-- Exercise objective --
Using the listing below, copy exactly the lines from the one containing "#[export] Instance WaitEvent_eq_dec" to the one containing "#[export] Instance eta_Task", both lines included, and no others.

▼

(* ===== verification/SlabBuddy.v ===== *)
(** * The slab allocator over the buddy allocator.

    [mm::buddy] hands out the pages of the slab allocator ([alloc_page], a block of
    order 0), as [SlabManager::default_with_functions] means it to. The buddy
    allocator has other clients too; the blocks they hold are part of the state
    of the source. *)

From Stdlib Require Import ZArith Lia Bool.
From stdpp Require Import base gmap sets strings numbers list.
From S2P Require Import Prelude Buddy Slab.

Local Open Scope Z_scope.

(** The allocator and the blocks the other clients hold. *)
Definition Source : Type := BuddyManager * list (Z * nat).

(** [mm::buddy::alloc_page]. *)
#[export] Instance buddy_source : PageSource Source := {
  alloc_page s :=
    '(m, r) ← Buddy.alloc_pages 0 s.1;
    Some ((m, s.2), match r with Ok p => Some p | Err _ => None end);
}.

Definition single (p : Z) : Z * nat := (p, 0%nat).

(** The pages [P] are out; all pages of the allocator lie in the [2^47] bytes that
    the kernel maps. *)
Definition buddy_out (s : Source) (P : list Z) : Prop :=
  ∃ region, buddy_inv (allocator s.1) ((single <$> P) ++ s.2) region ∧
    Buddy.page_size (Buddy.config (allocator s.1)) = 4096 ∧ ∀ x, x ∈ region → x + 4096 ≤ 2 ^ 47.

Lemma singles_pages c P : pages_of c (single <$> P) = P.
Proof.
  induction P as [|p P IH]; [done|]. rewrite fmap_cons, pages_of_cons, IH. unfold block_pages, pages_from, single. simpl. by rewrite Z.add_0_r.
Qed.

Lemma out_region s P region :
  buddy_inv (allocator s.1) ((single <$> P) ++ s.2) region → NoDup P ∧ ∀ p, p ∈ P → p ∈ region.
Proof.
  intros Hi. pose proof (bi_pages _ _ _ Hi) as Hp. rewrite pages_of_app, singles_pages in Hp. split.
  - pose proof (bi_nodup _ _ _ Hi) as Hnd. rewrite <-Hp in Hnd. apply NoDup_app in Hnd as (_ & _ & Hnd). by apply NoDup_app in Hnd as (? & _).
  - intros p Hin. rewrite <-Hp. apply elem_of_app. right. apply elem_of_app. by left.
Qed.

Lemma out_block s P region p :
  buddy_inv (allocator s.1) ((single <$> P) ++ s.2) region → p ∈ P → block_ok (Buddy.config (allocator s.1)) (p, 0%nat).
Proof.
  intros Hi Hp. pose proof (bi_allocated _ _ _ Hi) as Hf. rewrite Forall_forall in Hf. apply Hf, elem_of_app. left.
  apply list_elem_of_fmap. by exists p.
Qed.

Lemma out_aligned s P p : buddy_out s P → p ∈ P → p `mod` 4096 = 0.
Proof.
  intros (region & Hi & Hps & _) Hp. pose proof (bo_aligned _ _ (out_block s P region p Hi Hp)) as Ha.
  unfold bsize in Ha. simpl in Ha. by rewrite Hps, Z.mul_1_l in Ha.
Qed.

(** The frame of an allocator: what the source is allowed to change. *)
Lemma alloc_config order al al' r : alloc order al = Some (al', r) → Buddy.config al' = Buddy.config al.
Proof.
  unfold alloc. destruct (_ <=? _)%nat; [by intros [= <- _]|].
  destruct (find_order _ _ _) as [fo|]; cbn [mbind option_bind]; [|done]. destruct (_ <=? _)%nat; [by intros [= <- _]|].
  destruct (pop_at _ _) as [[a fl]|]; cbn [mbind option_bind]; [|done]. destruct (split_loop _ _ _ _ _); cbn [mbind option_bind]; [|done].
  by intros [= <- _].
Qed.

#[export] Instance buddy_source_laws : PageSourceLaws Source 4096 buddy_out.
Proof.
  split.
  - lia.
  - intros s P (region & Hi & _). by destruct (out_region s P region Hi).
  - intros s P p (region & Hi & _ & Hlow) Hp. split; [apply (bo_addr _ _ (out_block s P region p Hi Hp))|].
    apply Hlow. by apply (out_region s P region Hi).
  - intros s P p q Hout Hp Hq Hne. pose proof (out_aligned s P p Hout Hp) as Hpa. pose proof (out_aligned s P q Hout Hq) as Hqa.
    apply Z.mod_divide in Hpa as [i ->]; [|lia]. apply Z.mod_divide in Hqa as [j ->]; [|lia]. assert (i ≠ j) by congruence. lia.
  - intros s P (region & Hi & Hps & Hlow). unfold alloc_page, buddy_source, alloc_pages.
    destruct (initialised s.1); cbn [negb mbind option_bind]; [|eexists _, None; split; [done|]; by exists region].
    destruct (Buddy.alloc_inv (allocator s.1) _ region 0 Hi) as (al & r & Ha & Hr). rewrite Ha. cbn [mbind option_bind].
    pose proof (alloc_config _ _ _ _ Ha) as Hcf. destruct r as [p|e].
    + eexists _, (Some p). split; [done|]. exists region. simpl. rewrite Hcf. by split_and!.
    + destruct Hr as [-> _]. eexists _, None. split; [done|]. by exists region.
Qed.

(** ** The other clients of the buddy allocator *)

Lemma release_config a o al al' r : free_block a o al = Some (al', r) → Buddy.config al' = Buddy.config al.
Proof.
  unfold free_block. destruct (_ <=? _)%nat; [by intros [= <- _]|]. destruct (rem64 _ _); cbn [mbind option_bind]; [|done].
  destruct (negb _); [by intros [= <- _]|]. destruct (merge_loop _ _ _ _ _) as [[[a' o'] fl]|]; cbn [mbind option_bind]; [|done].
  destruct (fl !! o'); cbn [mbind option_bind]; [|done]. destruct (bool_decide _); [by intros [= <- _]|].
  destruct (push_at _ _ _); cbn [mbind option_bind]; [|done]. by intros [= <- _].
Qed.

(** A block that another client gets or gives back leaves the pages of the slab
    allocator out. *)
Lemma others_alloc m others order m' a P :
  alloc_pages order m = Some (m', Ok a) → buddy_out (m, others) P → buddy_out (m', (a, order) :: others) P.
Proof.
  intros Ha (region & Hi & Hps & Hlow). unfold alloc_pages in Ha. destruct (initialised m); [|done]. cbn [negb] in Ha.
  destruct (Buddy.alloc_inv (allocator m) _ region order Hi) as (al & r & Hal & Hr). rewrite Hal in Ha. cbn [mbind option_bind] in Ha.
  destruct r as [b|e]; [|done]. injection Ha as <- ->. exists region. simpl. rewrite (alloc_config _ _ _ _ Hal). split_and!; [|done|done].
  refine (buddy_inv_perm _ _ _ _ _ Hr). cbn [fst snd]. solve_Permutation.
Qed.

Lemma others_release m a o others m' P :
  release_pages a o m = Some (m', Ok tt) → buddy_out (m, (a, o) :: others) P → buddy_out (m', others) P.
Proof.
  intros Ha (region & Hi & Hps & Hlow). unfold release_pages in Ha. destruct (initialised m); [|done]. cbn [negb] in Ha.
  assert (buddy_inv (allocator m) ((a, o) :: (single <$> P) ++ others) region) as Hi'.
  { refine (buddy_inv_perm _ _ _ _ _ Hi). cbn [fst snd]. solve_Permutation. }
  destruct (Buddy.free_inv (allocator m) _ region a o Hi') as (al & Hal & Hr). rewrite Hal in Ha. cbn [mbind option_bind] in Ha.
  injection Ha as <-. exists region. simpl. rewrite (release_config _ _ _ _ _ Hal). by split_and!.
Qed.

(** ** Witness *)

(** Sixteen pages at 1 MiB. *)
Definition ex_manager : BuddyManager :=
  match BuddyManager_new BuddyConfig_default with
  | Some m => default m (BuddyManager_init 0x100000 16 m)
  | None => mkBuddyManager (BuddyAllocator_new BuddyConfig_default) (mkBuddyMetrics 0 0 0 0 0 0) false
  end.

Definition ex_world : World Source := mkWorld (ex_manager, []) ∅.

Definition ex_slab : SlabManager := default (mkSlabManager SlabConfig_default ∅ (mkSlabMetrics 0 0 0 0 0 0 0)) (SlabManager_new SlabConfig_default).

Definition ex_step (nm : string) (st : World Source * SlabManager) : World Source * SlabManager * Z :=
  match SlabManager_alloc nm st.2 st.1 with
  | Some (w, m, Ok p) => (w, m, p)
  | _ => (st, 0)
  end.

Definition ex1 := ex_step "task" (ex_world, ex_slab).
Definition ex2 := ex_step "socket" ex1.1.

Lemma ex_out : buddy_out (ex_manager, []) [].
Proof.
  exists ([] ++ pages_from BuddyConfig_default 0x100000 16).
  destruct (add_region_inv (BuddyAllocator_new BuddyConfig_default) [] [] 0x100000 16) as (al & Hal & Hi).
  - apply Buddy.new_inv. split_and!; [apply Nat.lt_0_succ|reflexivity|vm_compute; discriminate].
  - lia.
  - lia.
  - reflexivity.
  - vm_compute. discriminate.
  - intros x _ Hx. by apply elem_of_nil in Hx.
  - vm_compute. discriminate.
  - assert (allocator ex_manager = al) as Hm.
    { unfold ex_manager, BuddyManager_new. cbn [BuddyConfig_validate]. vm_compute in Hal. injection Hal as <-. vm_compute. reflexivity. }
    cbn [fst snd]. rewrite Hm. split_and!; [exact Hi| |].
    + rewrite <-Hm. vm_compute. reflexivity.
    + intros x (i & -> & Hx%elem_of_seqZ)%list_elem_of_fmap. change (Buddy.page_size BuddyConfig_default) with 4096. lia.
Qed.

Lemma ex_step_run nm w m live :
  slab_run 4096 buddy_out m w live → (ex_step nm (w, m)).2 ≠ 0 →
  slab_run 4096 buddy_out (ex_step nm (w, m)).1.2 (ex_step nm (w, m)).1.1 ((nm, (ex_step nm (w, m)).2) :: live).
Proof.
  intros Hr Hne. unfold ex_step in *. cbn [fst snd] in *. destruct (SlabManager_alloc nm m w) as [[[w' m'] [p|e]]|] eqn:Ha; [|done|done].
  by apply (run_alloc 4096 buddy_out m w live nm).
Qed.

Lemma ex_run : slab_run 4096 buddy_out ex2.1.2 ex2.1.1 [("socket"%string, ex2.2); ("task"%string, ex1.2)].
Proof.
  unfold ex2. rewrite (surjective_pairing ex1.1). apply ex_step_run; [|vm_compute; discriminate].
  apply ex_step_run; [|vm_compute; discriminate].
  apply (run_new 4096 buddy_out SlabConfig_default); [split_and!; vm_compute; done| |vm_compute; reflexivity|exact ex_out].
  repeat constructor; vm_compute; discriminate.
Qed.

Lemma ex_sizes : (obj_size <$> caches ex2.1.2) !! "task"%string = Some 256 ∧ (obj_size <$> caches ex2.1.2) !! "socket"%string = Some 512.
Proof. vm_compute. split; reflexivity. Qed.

▲
▼

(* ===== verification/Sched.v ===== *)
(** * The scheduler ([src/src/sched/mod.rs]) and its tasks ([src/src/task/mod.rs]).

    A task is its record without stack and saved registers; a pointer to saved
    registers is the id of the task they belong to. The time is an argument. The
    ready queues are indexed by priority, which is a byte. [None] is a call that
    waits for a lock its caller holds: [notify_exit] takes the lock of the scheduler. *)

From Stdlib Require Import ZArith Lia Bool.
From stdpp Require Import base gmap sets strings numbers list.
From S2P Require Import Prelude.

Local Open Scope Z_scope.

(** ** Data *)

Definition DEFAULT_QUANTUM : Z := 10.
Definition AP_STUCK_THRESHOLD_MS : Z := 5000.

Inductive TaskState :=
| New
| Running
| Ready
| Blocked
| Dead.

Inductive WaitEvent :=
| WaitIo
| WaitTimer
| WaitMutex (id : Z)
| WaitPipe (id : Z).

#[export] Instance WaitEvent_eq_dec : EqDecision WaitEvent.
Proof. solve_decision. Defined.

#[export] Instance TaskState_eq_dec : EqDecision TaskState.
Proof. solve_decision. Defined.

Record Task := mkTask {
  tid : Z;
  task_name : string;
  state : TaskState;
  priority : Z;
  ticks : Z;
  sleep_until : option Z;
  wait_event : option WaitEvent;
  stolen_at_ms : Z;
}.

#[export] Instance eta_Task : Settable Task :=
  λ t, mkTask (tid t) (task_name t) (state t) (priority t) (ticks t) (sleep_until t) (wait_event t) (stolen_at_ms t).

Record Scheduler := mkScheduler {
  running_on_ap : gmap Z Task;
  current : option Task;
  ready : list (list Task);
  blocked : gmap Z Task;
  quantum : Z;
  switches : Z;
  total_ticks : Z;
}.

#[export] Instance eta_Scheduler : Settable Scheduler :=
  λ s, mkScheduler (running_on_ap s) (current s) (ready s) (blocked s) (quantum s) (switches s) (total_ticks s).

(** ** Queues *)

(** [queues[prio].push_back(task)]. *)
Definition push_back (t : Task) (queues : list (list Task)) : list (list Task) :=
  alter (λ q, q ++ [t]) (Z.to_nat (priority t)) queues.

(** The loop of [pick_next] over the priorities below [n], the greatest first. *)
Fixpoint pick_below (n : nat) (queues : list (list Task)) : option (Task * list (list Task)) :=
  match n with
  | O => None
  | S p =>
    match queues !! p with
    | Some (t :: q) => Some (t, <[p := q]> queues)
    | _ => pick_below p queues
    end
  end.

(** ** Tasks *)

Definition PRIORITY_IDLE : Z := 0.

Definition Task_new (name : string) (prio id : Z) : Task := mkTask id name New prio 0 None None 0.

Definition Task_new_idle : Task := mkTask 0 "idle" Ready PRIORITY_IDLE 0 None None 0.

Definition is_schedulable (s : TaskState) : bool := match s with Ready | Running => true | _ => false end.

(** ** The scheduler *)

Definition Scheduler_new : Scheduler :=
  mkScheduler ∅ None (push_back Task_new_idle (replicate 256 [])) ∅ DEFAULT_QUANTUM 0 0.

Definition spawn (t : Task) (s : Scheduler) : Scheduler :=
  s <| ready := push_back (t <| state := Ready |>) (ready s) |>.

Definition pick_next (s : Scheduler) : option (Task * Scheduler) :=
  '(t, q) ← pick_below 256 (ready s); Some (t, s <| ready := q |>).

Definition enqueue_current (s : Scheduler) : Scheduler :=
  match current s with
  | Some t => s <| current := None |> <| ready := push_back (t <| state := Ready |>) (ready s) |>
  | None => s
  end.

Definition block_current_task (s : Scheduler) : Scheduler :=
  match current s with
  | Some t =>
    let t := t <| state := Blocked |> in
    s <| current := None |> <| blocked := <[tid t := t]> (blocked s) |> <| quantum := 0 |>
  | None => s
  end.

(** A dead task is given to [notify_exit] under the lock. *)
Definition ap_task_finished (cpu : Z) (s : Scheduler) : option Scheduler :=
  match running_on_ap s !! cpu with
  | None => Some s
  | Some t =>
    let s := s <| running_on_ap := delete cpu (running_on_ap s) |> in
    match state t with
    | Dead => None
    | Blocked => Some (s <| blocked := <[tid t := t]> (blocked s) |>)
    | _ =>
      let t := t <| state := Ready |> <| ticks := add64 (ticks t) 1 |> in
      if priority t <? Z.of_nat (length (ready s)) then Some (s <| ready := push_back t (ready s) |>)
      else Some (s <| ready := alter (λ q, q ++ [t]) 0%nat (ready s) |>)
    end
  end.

▲
▼

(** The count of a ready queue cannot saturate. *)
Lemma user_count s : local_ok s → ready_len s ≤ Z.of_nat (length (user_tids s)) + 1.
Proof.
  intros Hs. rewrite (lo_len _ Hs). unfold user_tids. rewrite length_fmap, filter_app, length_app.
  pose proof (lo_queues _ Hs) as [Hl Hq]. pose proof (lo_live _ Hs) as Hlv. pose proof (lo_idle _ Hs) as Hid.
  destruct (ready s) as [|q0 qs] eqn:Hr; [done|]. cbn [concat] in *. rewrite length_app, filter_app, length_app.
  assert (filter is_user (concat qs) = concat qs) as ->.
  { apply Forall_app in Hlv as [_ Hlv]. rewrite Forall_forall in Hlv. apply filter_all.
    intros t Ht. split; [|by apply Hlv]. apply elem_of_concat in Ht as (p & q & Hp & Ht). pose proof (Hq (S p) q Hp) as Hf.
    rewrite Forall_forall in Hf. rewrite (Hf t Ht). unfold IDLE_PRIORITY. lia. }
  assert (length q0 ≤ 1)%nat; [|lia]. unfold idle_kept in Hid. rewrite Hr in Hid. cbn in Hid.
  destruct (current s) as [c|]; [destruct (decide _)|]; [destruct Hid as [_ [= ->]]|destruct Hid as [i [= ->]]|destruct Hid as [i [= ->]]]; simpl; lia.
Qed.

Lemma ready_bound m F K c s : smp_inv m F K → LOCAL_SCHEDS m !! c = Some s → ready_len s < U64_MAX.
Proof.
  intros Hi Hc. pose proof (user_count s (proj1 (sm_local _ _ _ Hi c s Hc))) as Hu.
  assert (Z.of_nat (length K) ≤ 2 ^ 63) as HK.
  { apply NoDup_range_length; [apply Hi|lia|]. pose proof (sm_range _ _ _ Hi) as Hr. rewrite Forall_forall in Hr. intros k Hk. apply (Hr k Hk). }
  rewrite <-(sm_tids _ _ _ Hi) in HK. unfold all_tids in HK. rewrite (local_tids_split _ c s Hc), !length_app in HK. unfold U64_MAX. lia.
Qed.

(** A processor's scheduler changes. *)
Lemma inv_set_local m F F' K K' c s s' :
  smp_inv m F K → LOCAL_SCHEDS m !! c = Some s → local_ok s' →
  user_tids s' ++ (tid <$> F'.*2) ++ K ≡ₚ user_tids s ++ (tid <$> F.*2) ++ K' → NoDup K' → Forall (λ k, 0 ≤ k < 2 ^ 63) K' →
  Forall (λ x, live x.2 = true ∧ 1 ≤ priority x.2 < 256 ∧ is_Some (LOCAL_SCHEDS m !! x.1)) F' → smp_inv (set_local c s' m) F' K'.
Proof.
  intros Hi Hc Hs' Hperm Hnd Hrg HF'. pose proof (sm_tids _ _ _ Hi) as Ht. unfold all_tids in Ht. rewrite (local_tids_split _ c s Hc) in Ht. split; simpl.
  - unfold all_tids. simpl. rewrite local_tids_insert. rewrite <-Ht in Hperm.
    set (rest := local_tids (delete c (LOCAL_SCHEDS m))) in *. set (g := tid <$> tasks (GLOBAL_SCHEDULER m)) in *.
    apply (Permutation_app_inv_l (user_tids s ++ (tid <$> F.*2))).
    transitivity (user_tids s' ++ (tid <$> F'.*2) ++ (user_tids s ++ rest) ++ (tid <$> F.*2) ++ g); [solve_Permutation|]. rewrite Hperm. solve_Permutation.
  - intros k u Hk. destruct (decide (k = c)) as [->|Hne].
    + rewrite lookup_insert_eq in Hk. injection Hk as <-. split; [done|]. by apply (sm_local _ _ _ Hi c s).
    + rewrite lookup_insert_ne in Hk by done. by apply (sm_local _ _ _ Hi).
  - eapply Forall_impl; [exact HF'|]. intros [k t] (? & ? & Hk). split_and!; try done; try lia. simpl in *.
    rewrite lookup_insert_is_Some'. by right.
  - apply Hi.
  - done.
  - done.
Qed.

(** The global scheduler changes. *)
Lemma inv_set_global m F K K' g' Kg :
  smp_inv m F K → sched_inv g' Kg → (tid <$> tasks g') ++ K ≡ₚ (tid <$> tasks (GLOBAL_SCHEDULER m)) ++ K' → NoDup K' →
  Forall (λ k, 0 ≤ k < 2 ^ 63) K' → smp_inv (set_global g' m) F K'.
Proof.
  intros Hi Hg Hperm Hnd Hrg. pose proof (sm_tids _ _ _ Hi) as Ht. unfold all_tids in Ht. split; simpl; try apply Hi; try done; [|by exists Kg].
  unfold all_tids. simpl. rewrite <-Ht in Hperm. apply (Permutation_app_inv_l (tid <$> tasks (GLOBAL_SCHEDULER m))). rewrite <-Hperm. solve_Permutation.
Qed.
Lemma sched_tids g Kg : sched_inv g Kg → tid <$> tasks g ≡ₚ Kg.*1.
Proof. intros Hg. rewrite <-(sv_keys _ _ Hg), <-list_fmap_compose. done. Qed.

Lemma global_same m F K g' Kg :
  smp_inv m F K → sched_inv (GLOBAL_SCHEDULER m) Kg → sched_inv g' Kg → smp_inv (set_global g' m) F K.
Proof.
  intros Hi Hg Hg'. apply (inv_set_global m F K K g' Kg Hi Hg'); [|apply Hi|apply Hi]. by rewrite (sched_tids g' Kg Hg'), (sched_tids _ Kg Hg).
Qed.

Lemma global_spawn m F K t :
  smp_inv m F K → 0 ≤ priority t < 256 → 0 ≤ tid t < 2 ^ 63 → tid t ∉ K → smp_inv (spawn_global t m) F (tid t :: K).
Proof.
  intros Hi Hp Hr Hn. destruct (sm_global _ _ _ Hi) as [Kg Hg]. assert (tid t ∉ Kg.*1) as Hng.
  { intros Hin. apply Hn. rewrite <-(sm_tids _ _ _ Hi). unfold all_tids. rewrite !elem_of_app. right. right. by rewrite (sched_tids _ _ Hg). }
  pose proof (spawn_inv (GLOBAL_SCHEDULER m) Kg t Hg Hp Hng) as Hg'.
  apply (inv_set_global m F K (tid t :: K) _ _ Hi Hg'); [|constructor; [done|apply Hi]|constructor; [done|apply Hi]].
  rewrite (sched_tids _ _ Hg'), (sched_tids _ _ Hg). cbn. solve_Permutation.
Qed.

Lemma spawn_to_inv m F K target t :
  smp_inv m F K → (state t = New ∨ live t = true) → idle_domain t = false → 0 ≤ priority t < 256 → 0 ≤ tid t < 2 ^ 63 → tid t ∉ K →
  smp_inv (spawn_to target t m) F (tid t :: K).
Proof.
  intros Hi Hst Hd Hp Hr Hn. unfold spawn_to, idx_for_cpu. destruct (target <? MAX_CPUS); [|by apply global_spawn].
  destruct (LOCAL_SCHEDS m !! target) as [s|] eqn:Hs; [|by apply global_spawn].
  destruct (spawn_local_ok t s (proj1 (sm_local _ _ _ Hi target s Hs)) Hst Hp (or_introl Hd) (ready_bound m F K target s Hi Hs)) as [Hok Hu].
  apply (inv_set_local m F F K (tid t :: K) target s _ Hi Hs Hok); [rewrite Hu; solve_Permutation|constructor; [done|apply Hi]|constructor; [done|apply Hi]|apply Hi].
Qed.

▲

-- Task solution --
#[export] Instance WaitEvent_eq_dec : EqDecision WaitEvent.
Proof. solve_decision. Defined.

#[export] Instance TaskState_eq_dec : EqDecision TaskState.
Proof. solve_decision. Defined.

Record Task := mkTask {
  tid : Z;
  task_name : string;
  state : TaskState;
  priority : Z;
  ticks : Z;
  sleep_until : option Z;
  wait_event : option WaitEvent;
  stolen_at_ms : Z;
}.

#[export] Instance eta_Task : Settable Task :=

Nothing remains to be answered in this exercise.